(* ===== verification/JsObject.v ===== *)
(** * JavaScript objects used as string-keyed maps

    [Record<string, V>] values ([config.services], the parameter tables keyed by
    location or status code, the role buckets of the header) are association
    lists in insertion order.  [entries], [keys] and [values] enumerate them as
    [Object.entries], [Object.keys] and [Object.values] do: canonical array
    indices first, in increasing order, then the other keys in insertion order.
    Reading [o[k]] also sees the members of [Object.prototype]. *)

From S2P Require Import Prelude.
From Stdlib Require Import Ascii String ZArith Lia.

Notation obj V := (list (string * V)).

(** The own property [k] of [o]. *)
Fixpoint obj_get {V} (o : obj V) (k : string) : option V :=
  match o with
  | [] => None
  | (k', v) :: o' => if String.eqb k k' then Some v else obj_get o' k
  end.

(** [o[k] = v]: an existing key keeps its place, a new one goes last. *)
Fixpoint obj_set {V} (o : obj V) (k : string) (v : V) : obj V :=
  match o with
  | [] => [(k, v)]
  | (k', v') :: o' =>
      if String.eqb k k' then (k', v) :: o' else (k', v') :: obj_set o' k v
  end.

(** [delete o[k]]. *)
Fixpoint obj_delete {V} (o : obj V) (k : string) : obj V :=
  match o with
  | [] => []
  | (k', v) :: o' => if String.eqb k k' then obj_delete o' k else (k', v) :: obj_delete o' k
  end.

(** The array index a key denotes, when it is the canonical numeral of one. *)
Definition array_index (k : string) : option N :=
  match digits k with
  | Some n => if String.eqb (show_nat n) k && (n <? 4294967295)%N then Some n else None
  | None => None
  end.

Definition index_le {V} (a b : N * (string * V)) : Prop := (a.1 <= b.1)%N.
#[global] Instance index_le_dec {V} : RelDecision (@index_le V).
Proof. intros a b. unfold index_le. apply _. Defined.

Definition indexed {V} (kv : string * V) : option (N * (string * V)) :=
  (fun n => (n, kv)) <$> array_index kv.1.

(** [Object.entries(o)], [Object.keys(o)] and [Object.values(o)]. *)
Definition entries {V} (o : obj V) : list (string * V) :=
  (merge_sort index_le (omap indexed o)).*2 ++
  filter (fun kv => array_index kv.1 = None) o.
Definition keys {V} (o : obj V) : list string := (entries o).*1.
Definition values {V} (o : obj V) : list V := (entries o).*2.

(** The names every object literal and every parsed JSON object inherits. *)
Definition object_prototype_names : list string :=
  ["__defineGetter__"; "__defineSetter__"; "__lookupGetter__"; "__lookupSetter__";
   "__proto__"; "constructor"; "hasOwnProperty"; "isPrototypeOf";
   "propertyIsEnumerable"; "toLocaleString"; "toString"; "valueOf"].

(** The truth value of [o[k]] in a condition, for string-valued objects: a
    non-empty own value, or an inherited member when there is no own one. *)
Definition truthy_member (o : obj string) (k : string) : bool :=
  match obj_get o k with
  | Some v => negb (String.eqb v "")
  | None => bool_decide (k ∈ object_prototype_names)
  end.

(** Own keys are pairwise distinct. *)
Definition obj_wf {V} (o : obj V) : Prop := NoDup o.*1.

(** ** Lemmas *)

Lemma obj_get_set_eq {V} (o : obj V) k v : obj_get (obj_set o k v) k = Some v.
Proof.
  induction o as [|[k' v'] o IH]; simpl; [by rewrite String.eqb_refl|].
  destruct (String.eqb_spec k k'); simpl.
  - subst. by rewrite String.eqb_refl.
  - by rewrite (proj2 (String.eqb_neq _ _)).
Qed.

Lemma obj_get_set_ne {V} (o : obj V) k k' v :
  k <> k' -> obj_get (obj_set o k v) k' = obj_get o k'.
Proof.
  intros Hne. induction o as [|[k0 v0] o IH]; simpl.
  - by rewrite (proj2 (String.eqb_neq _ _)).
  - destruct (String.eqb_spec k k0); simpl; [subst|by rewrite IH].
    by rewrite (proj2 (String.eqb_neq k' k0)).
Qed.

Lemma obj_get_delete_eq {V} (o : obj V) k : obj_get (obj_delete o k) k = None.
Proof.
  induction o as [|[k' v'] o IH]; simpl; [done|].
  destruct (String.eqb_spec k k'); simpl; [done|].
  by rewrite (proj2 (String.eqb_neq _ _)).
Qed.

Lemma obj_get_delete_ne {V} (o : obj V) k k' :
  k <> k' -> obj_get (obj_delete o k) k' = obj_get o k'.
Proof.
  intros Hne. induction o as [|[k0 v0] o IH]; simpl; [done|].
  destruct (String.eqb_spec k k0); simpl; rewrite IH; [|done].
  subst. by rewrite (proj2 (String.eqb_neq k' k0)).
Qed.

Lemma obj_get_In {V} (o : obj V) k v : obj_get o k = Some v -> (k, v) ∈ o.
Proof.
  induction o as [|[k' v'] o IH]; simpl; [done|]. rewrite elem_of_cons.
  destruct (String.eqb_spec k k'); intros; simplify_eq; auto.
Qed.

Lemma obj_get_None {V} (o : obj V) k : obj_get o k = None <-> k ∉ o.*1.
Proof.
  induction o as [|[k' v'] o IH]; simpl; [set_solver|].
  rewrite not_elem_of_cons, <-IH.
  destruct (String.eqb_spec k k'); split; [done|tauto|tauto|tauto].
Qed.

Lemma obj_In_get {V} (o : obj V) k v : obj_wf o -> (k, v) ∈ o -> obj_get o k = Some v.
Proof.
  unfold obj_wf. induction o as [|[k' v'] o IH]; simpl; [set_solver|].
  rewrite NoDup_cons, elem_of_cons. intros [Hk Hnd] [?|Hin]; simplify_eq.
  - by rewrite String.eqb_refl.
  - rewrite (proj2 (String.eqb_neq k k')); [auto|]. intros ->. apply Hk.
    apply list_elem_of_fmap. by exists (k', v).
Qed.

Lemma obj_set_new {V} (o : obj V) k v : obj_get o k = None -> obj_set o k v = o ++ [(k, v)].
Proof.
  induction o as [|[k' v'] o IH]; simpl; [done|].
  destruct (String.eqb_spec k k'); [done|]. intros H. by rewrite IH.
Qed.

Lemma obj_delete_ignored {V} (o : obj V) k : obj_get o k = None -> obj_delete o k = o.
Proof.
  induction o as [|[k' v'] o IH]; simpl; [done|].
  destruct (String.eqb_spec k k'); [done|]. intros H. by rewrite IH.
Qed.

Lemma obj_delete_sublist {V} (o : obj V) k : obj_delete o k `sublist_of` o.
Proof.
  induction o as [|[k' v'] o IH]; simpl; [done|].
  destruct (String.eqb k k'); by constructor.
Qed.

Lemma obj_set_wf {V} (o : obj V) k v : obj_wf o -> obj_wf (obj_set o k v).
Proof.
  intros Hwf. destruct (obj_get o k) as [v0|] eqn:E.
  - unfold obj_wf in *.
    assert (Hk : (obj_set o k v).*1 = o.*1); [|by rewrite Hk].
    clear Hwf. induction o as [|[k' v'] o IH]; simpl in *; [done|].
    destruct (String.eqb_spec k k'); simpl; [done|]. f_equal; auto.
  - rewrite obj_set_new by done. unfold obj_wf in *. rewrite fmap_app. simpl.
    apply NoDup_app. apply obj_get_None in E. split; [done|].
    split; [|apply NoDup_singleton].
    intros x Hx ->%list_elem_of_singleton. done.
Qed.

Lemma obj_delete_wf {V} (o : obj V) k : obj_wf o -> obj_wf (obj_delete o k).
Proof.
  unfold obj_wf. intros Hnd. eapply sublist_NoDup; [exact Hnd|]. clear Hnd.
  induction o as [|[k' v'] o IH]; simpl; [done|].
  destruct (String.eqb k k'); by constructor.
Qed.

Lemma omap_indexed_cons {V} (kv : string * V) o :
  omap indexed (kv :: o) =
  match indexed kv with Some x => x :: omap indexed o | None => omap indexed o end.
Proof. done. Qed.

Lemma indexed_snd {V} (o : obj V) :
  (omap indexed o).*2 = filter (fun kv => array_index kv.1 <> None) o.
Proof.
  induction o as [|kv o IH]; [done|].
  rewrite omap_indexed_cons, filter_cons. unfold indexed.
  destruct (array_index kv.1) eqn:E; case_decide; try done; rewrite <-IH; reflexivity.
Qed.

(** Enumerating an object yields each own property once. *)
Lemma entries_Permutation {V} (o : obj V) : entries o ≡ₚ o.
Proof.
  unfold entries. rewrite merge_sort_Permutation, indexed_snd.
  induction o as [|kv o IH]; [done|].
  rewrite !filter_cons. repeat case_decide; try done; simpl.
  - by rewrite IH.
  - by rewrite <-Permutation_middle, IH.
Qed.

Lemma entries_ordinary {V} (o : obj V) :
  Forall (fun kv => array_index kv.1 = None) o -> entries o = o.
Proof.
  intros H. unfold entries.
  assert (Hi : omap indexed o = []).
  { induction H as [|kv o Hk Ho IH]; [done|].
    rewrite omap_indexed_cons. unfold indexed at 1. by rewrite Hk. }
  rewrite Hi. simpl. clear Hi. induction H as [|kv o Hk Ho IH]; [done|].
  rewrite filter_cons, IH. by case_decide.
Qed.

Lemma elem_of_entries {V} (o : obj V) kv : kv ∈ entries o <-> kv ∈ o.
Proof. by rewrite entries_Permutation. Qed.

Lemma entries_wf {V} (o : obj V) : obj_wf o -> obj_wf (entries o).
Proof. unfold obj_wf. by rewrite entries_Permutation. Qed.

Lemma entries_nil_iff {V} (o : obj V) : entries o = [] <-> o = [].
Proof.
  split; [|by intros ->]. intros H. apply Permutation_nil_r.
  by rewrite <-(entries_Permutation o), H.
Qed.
########################################
* _REQUIREMENT_:
Extract every line containing the string "canonical" from the data above.

* _RESPONSE_:
    [Object.entries], [Object.keys] and [Object.values] do: canonical array
(** The array index a key denotes, when it is the canonical numeral of one. *)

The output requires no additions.